= Data for this task =

Lemma demo2_reachable : rtc (step plain) demo1 demo2.
Proof.
  apply rtc_once.
  apply (step_delete plain demo1 (b "k") 2 (standalone 2) PolicyLogIndex); concrete.
Qed.

(** A v2 lease, a key bound to it, the revocation and the cleanup of the
    lease's keys. *)
Definition bound_db : db := (put_at_key stamped demo_v2 (b "k") (b "v") (Some 4) 5 (standalone 2) PolicyCommitTs).2.
Definition revoked_db : db := (apply_lease_v2_op stamped bound_db (V2Revoke 4 9 0 []) 3 (standalone 3)).2.
Definition cleaned_db : db := (delete_keys_by_lease_at_commit_ts stamped revoked_db 4 9 (standalone 4)).2.

Lemma cleaned_reachable : rtc (step stamped) ∅ cleaned_db.
Proof.
  eapply rtc_l; [apply (step_lease_v2 stamped ∅ (V2Grant 4 10 4 1000 (b "req")) 1 (standalone 1)); concrete|].
  eapply rtc_l; [apply (step_put stamped demo_v2 (b "k") (b "v") (Some 4) 5 (standalone 2) PolicyCommitTs); concrete|].
  eapply rtc_l; [apply (step_lease_v2 stamped bound_db (V2Revoke 4 9 0 []) 3 (standalone 3)); concrete|].
  apply rtc_once, (step_lease_v2_keys stamped revoked_db 4 9 (standalone 4)); concrete.
Qed.

Lemma reachable_represents_witness :
  (exists h, mvcc_rep stamped cleaned_db h) /\ get stamped bound_db (b "k") = Ok (Some (b "v")) /\
  get stamped cleaned_db (b "k") = Ok None.
Proof.
  split; [exact (reachable_represents stamped stamped_barrier cleaned_db cleaned_reachable)|]. split; concrete.
Defined.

= Problem statement =
Exactly as written, give again every line from the one containing "apply rtc_once, (step_lease_v2_keys" through the last line of the material above, and no other lines.

= Output for this task =
  apply rtc_once, (step_lease_v2_keys stamped revoked_db 4 9 (standalone 4)); concrete.
Qed.

Lemma reachable_represents_witness :
  (exists h, mvcc_rep stamped cleaned_db h) /\ get stamped bound_db (b "k") = Ok (Some (b "v")) /\
  get stamped cleaned_db (b "k") = Ok None.
Proof.
  split; [exact (reachable_represents stamped stamped_barrier cleaned_db cleaned_reachable)|]. split; concrete.
Defined.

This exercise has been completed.